Intermittent asthma is a condition where asthma symptoms occur no more than two days a week with nighttime asthma flare-ups occurring no more than twice a month.

Doctors may also refer to intermittent asthma as “mild intermittent asthma.” Even though intermittent asthma doesn’t cause symptoms as frequently as other asthma types, it still requires treatment.

Asthma is a condition that causes irritation and inflammation in a person’s airways. This irritation can make the airways tighten and narrow, making it harder to breathe. People with asthma have symptoms that include:

  • chest tightness or squeezing
  • coughing
  • trouble catching one’s breath
  • wheezing, which can sound like a whistling or squeaking noise in the lungs

While there are lots of ways to classify asthma, one way doctors do this is by how often asthma affects a person and to what degree their asthma impacts their daily activities.

In the case of intermittent asthma, a person has asthma symptoms no more than two days a week. Sometimes, they may have a coughing or wheezing episode associated with asthma, but this usually doesn’t happen more than twice a month.

Severe asthma types can limit daily activities. People may have trouble sleeping because they’re coughing so much or are short of breath. Intermittent asthma can be troublesome, but doesn’t usually impair a person’s lung function or keep them from doing the things they enjoy. This doesn’t mean that treatments can’t help them during flare-ups.

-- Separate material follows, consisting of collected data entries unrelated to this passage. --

(* ===== verification/ShPrint.v ===== *)
(** * Printing and parsing commands (sh.c)

    [pr] prints a command in the syntax of the shell, a word followed by one
    blank, with parentheses where the grammar needs them.  The theorem: the
    parser reads every printed command back, and after nulterminate the strings
    in the buffer are the words of the command. *)
From S2P Require Import Prelude Kernel Format User Utils Sh ShSpec.

Local Open Scope Z_scope.
Local Open Scope kernel_scope.

(** ** Printing *)

Definition word_char (c : Z) : Prop := c ≠ 0 ∧ is_in whitespace c = false ∧ is_in symbols c = false.
Definition word (w : list Z) : Prop := w ≠ [] ∧ Forall word_char w.

Fixpoint well_formed (c : scmd) : Prop :=
  match c with
  | SEXEC argv => Forall word argv ∧ (length argv < MAXARGS)%nat
  | SREDIR c f mode fd => well_formed c ∧ word f ∧ (mode = 0 ∧ fd = 0 ∨ mode = O_CREATE_WRONLY ∧ fd = 1)
  | SPIPE l r => well_formed l ∧ well_formed r
  | SLIST l r => well_formed l ∧ well_formed r
  | SBACK c => well_formed c
  end.

Definition pr_word (w : list Z) : list Z := w ++ [32].
Definition pr_redir (f : list Z) (mode : Z) : list Z := (if mode =? 0 then 60 else 62) :: pr_word f.
Definition paren (b : bool) (l : list Z) : list Z := if b then 40 :: l ++ [41] else l.

(** Levels: 0 a line, 1 before &, 2 a pipeline, 3 a part of a pipeline. *)
Fixpoint pr (lev : nat) (c : scmd) : list Z :=
  match c with
  | SEXEC argv => concat (pr_word <$> argv)
  | SREDIR c f mode _ => pr 3 c ++ pr_redir f mode
  | SPIPE l r => paren (2 <? lev)%nat (pr 3 l ++ 124 :: pr 2 r)
  | SLIST l r => paren (0 <? lev)%nat (pr 1 l ++ 59 :: pr 0 r)
  | SBACK c => paren (1 <? lev)%nat (pr 1 c ++ [38])
  end.

Section roundtrip.
  Variable buf : list Z.

(** The word [w] between the offsets, and a separator after it. *)
Definition spells (x : nat * nat) (w : list Z) : Prop :=
  ∃ post, drop x.1 buf = w ++ 32 :: post ∧ x.2 = (x.1 + length w)%nat ∧ word w.

Fixpoint denotes (c : cmd) (sc : scmd) : Prop :=
  match c, sc with
  | EXEC l, SEXEC ws => Forall2 spells l ws
  | REDIR c f ef m fd, SREDIR sc w m' fd' => denotes c sc ∧ spells (f, ef) w ∧ m = m' ∧ fd = fd'
  | PIPE l r, SPIPE sl sr => denotes l sl ∧ denotes r sr
  | LIST l r, SLIST sl sr => denotes l sl ∧ denotes r sr
  | BACK c, SBACK sc => denotes c sc
  | _, _ => False
  end.

Definition clean (l : list Z) : Prop := ws_len l = O.

Lemma drop_text p t post : drop p buf = t ++ post → drop (p + length t) buf = post.
Proof. intros E. rewrite <- drop_drop, E. by rewrite drop_app_length. Qed.

Lemma drop_char p c post : drop p buf = c :: post → char_at buf p = c ∧ drop (S p) buf = post.
Proof.
  intros E. split; [|rewrite <- (drop_text p [c] post E); f_equal; cbn; lia].
  unfold char_at. rewrite <- (Nat.add_0_r p), <- lookup_drop, E. done.
Qed.

Lemma char_at_head p post : drop p buf = post → char_at buf p = default 0 (head post).
Proof.
  intros E. destruct post as [|d post]; [|by destruct (drop_char p d post E)]. apply (f_equal length) in E.
  rewrite length_drop in E. cbn in E. unfold char_at. rewrite lookup_ge_None_2 by lia. done.
Qed.

Lemma skip_clean p : clean (drop p buf) → skip buf p = p.
Proof. unfold skip, clean. intros ->. lia. Qed.

Lemma skip_blank p post : drop p buf = 32 :: post → clean post → skip buf p = S p.
Proof. unfold skip, clean. intros -> H. cbn. rewrite H. lia. Qed.
(* ===== verification/MkfsSpec.v ===== *)
(** * What mkfs builds

    The blocks of the image as a layout of files: which inode owns which block,
    what the files hold, and that the rest is free.  The operations of [Mkfs]
    keep the layout, and the image of the whole program is a directory tree in
    the sense of [FsSpec]: the theorems about the kernel's file system apply to
    it. *)
From S2P Require Import Prelude Kernel Format Proc Bytes Bio Log BlockIO Fs FsSpec Mkfs.

Local Open Scope Z_scope.
Local Open Scope kernel_scope.

(** ** Byte order and sectors *)

Lemma xint_id x : 0 ≤ x < W32 → xint x = x.
Proof.
  intros Hx. unfold xint, u8, W32 in *. rewrite !Z.shiftr_div_pow2 by lia. cbn [le_combine Z.pow Z.pow_pos Pos.iter Z.mul].
  Z.div_mod_to_equations. lia.
Qed.

Lemma xshort_id x : 0 ≤ x < 65536 → xshort x = x.
Proof.
  intros Hx. unfold xshort, u8 in *. rewrite !Z.shiftr_div_pow2 by lia. cbn [le_combine Z.pow Z.pow_pos Pos.iter Z.mul].
  Z.div_mod_to_equations. lia.
Qed.

Lemma sector_id b : 0 ≤ b < FSSIZE → sector b = Z.to_nat b.
Proof.
  unfold sector, FSSIZE, u32, W32, BSIZE. intros Hb. rewrite Z.mod_small by lia. f_equal. change (Z.of_nat 512) with 512.
  by rewrite Z.div_mul.
Qed.

(** An image of the right size. *)
Definition image_ok (img : list (list Z)) : Prop := length img = Z.to_nat FSSIZE ∧ Forall (λ b, length b = BSIZE) img.

Lemma blk_length img b : image_ok img → 0 ≤ b < FSSIZE → length (blk img b) = BSIZE.
Proof.
  intros [Hl Hf] Hb. unfold blk. destruct (lookup_lt_is_Some_2 img (Z.to_nat b)) as [x Ex]; [lia|]. rewrite Ex. cbn.
  by eapply Forall_lookup_1 in Hf.
Qed.

Definition put (b : Z) (l : list Z) (img : list (list Z)) : list (list Z) := <[Z.to_nat b := l]> img.

Lemma put_ok b l img : image_ok img → length l = BSIZE → image_ok (put b l img).
Proof. intros [Hl Hf] Hb. split; [by unfold put; rewrite length_insert|]. by apply Forall_insert. Qed.

Lemma blk_put b l img x : image_ok img → 0 ≤ b < FSSIZE → 0 ≤ x → blk (put b l img) x = if decide (x = b) then l else blk img x.
Proof.
  intros [Hl _] Hb Hx. unfold blk, put. destruct (decide (x = b)) as [->|Hne].
  - by rewrite list_lookup_insert_eq by lia.
  - by rewrite list_lookup_insert_ne by lia.
Qed.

The main goal for treating intermittent asthma is to reduce the severity of an asthma flare-up or attack. Doctors usually prescribe a short-acting inhaler to accomplish this. One example is a short-acting beta-2 agonist, such as an albuterol (Ventolin HFA) inhaler.

When the medicine is inhaled, the beta-2 agonists activate receptors in the lungs that tell the airways to widen. This overcomes the narrowing that causes asthma symptoms like trouble breathing and wheezing. These medications work in about five minutes, and last between three and six hours.

The following steps can help you most effectively use an inhaler:

  • “Prime” the inhaler with medication the first time you use it. Take the cap off its mouthpiece and shake. While holding away from your face, spray the inhaler once by pushing down on the top. Shake and repeat the process three more times. This ensures when you use it, medicine will come out and not just air. If you use your inhaler every two weeks, you shouldn’t have to prime it every time you use it.
  • Shake your inhaler and take the mouthpiece off. Examine the inhaler to make sure it appears clean and free of debris before using.
  • Inhale and exhale as deeply as you can.
  • Place the inhaler in your mouth and inhale deeply and slowly as you press the top of the canister down. This will make the medication and air go into your lungs.
  • Remove the inhaler and close your mouth. Hold your breath for no more than 10 seconds.
  • Take a long, slow deep breath out.
  • Repeat these steps if your doctor has recommended using two sprays each time.

Short-acting inhalers treat asthma symptoms, but they don’t address asthma’s underlying causes. However, a doctor won’t usually prescribe other medications unless you’re using a rescue inhaler more than two times a week.

In addition to medicines like inhalers, you can also take steps to make it less likely an asthma flare-up will occur. People with asthma usually have triggers or irritants they breathe in and make their asthma worse. If a you can avoid these, you’ll be less likely to have intermittent asthma flare-ups.

Examples of common asthma triggers include:

  • pet dander
  • cold air
  • respiratory infections
  • pollen, such as from grasses, trees, or weeds
  • smoke
  • strong smells

Avoiding these triggers as much as possible, such as staying indoors when pollen counts are high, can help to reduce asthma flare-ups.

If you have intermittent asthma and start having symptoms more than two days a week or two nights a month, asthma has progressed to “persistent asthma.” Doctors will usually classify persistent asthma into the following three categories:

  • Mild persistent asthma. Symptoms occur more than twice a week, but less frequently than once a day. Asthma flare-ups may affect your ability to be active. At night, asthma may flare up more than twice a month, but no more than once a week. People with mild persistent asthma have lung function tests that reveal 80 percent function or greater.
  • Moderate persistent asthma. Expect daily symptoms, with flare-ups that can last several days. You may also cough and wheeze, which affects sleep and regular activities. The lung function of a person with moderate persistent asthma is at 60 to 80 percent of average.
  • Severe persistent asthma. This category involves daily symptoms that severely impact physical activity and sleep. Lung function is at 60 percent or less. According to the American Academy of Pediatrics, severe asthma is the least common asthma type.

A doctor will take into consideration a person’s asthma type when prescribing a combination of medications.

Intermittent asthma can be a bothersome condition that is usually treated with inhaled beta-2 agonists. If you have asthma symptoms more often or the inhaler isn’t helping, you should talk to a doctor.